> **EXERCISE DATA**:

(** C4. [Save] writes the complete container to the sibling temporary file
    and makes it visible at the target path only by the rename.  Every state
    of the file system during the call holds, at the target path, either
    what was there before or (once renamed, and only on success) the
    complete container.  Once the container is built, the outcome follows
    the operating system: when the temporary file is written and the rename
    goes through, [Save] returns no error, the target holds the container
    and no temporary file is left; when the rename fails, the temporary file
    held the complete container by then, the rename error is returned, the
    target is as before and the temporary file is removed (it stays, whole,
    only if [os.Remove] fails as well: [Save] drops that error); when the
    temporary file cannot be written, that error is returned and the target
    is as before.  When the container cannot be built nothing is written. *)
Theorem Save_is_atomic (r : FileRepository) (vault : Vault) (key : list byte)
  (kdfParams : KeyDerivationParams) (os : OS) (w : World) :
  let '(res, w', trace) := Save r vault key kdfParams os w in
  let old := files w (path r) in
  let tmp := tempPath_of r in
  let container := Save_container vault key kdfParams (rand w) in
  files w' = after (files w) trace /\
  Forall (fun fs : FS =>
            fs (path r) = old \/ (res = Ok tt /\ fs (path r) = container /\
                                  container <> None)) trace /\
  match mkdirall_fails os, container with
  | false, Some buf =>
      let written := fs_write (files w) tmp buf in
      match writefile os with
      | WriteOk =>
          if rename_fails os then
            (exists cause, res = Err (Errorf "failed to rename file: %w"
                                        [Wrapped cause])) /\
            trace = [fs_write (files w) tmp []; written; files w'] /\
            files w' = (if remove_fails os then written
                        else fs_remove written tmp) /\
            files w' tmp = (if remove_fails os then Some buf else None) /\
            files w' (path r) = old
          else
            res = Ok tt /\
            trace = [fs_write (files w) tmp []; written;
                     fs_rename written tmp (path r)] /\
            files w' (path r) = Some buf /\
            files w' tmp = None
      | OpenFails =>
          (exists cause, res = Err (Errorf "failed to write temp file: %w"
                                      [Wrapped cause])) /\
          trace = []
      | WriteFailsAfter n =>
          (exists cause, res = Err (Errorf "failed to write temp file: %w"
                                      [Wrapped cause])) /\
          trace = [fs_write (files w) tmp [];
                   fs_write (files w) tmp (firstn n buf)] /\
          files w' (path r) = old
      end
  | _, _ => res <> Ok tt /\ trace = []
  end.
Proof.
  destruct (tempPath_fresh r) as [Hpt Htp].
  unfold Save, Save_container.
  destruct (mkdirall_fails os) eqn:Hmk; cbn [os_MkdirAll wrap].
  { repeat split; auto; discriminate. }
  destruct (json_Marshal_Vault vault) as [vaultJSON|e|m]; cbn [wrap];
    [| repeat split; auto; discriminate ..].
  destruct (crypto.Encrypt vaultJSON key (rand w)) as [enc rnd].
  cbn [fst].
  destruct enc as [encrypted|e|m]; cbn [wrap files rand];
    [| repeat split; auto; discriminate ..].
  destruct (MarshalParams kdfParams) as [paramsJSON|e|m]; cbn [wrap];
    [| repeat split; auto; discriminate ..].
  fold (tempPath_of r).
  set (tmp := tempPath_of r) in *. set (buf := Save_buf paramsJSON encrypted).
  assert (Hold : forall d, fs_write (files w) tmp d (path r) = files w (path r)).
  { intro d. unfold fs_write. now rewrite Hpt. }
  assert (Htmp : forall d, fs_write (files w) tmp d tmp = Some d).
  { intro d. unfold fs_write. now rewrite String.eqb_refl. }
  destruct (writefile os) as [| |n] eqn:Hwf; cbn [os_WriteFile wrap after last].
  - (* the temporary file is written *)
    destruct (rename_fails os) eqn:Hrn;
      cbn [os_Rename wrap after last app files].
    + (* the rename fails *)
      unfold os_Remove. rewrite Htmp.
      assert (Hrm : fs_remove (fs_write (files w) tmp buf) tmp (path r)
                    = files w (path r)).
      { unfold fs_remove. rewrite Hpt. apply Hold. }
      assert (Hgone : fs_remove (fs_write (files w) tmp buf) tmp tmp = None).
      { unfold fs_remove. now rewrite String.eqb_refl. }
      destruct (remove_fails os) eqn:Hrm_fails; cbn [files app last].
      * split; [reflexivity|]. split.
        { forall_cons; left; apply Hold. }
        split; [eexists; reflexivity|]. repeat split; auto.
      * split; [reflexivity|]. split.
        { forall_cons; left; first [apply Hold | exact Hrm]. }
        split; [eexists; reflexivity|]. repeat split; auto.
    + (* the rename succeeds *)
      assert (Hnew : fs_rename (fs_write (files w) tmp buf) tmp (path r) (path r)
                     = Some buf).
      { unfold fs_rename. now rewrite String.eqb_refl, Htmp. }
      assert (Hgone : fs_rename (fs_write (files w) tmp buf) tmp (path r) tmp
                      = None).
      { unfold fs_rename. now rewrite Htp, String.eqb_refl. }
      split; [reflexivity|]. split.
      { forall_cons; first [left; apply Hold | right].
        repeat split; [exact Hnew | discriminate]. }
      repeat split; assumption.
  - (* the temporary file cannot be opened *)
    split; [reflexivity|]. split; [forall_cons|].
    split; [eexists; reflexivity | reflexivity].
  - (* the write of the temporary file fails midway *)
    split; [reflexivity|]. split.
    { forall_cons; left; apply Hold. }
    split; [eexists; reflexivity|]. split; [reflexivity | apply Hold].
Qed.
Definition Kind_eqb (a b : Kind) : bool :=
  match a, b with
  | Invalid, Invalid | Bool, Bool | Int, Int | Int8, Int8 | Int16, Int16
  | Int32, Int32 | Int64, Int64 | Uint, Uint | Uint8, Uint8
  | Uint16, Uint16 | Uint32, Uint32 | Uint64, Uint64 | Uintptr, Uintptr
  | Float32, Float32 | Float64, Float64 | Complex64, Complex64
  | Complex128, Complex128 | Array, Array | Chan, Chan | Func, Func
  | Interface, Interface | Map, Map | Ptr, Ptr | Slice, Slice
  | String, String | Struct, Struct | UnsafePointer, UnsafePointer => true
  | _, _ => false
  end.

End reflect.

(** Kinds of the types that have neither element nor fields as far as
    this file is concerned. *)
Inductive PlainKind : Type :=
| PBool | PInt | PInt8 | PInt16 | PInt32 | PInt64
| PUint | PUint8 | PUint16 | PUint32 | PUint64 | PUintptr
| PFloat32 | PFloat64 | PComplex64 | PComplex128
| PChan | PFunc | PInterface | PMap | PString | PUnsafePointer.

Definition kindOfPlain (p : PlainKind) : reflect.Kind :=
  match p with
  | PBool => reflect.Bool | PInt => reflect.Int | PInt8 => reflect.Int8
  | PInt16 => reflect.Int16 | PInt32 => reflect.Int32
  | PInt64 => reflect.Int64 | PUint => reflect.Uint
  | PUint8 => reflect.Uint8 | PUint16 => reflect.Uint16
  | PUint32 => reflect.Uint32 | PUint64 => reflect.Uint64
  | PUintptr => reflect.Uintptr | PFloat32 => reflect.Float32
  | PFloat64 => reflect.Float64 | PComplex64 => reflect.Complex64
  | PComplex128 => reflect.Complex128 | PChan => reflect.Chan
  | PFunc => reflect.Func | PInterface => reflect.Interface
  | PMap => reflect.Map | PString => reflect.String
  | PUnsafePointer => reflect.UnsafePointer
  end.

(** A type descriptor: its name ([Type.Name()], empty for an unnamed
    type such as [[]byte]) and its structure.  Descriptors are finite
    trees; equality of descriptors stands for identity of Go types. *)
Inductive rtype : Type :=
| TPlain (name : string) (k : PlainKind)
| TPtr (name : string) (elem : rtype)
| TArray (name : string) (len : nat) (elem : rtype)
| TSlice (name : string) (elem : rtype)
| TStruct (name : string) (fields : list StructField)
with StructField : Type :=
| mkStructField (fieldName : string) (fieldType : rtype) (fieldTag : string).

Definition Field_Name (f : StructField) : string :=
  match f with mkStructField n _ _ => n end.
Definition Field_Type (f : StructField) : rtype :=
  match f with mkStructField _ t _ => t end.
Definition Field_Tag (f : StructField) : string :=
  match f with mkStructField _ _ g => g end.

(** [Type.Kind()] *)
Definition kindOf (t : rtype) : reflect.Kind :=
  match t with
  | TPlain _ k => kindOfPlain k
  | TPtr _ _ => reflect.Ptr
  | TArray _ _ _ => reflect.Array
  | TSlice _ _ => reflect.Slice
  | TStruct _ _ => reflect.Struct
  end.

(** [Type.Name()] *)
Definition typeName (t : rtype) : string :=
  match t with
  | TPlain n _ | TPtr n _ | TArray n _ _ | TSlice n _ | TStruct n _ => n
  end.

> **TASK STATEMENT**:
Within the records, how many lines include "vaultJSON"? The answer is the number and nothing else.

> **RESPONSE AREA**:
2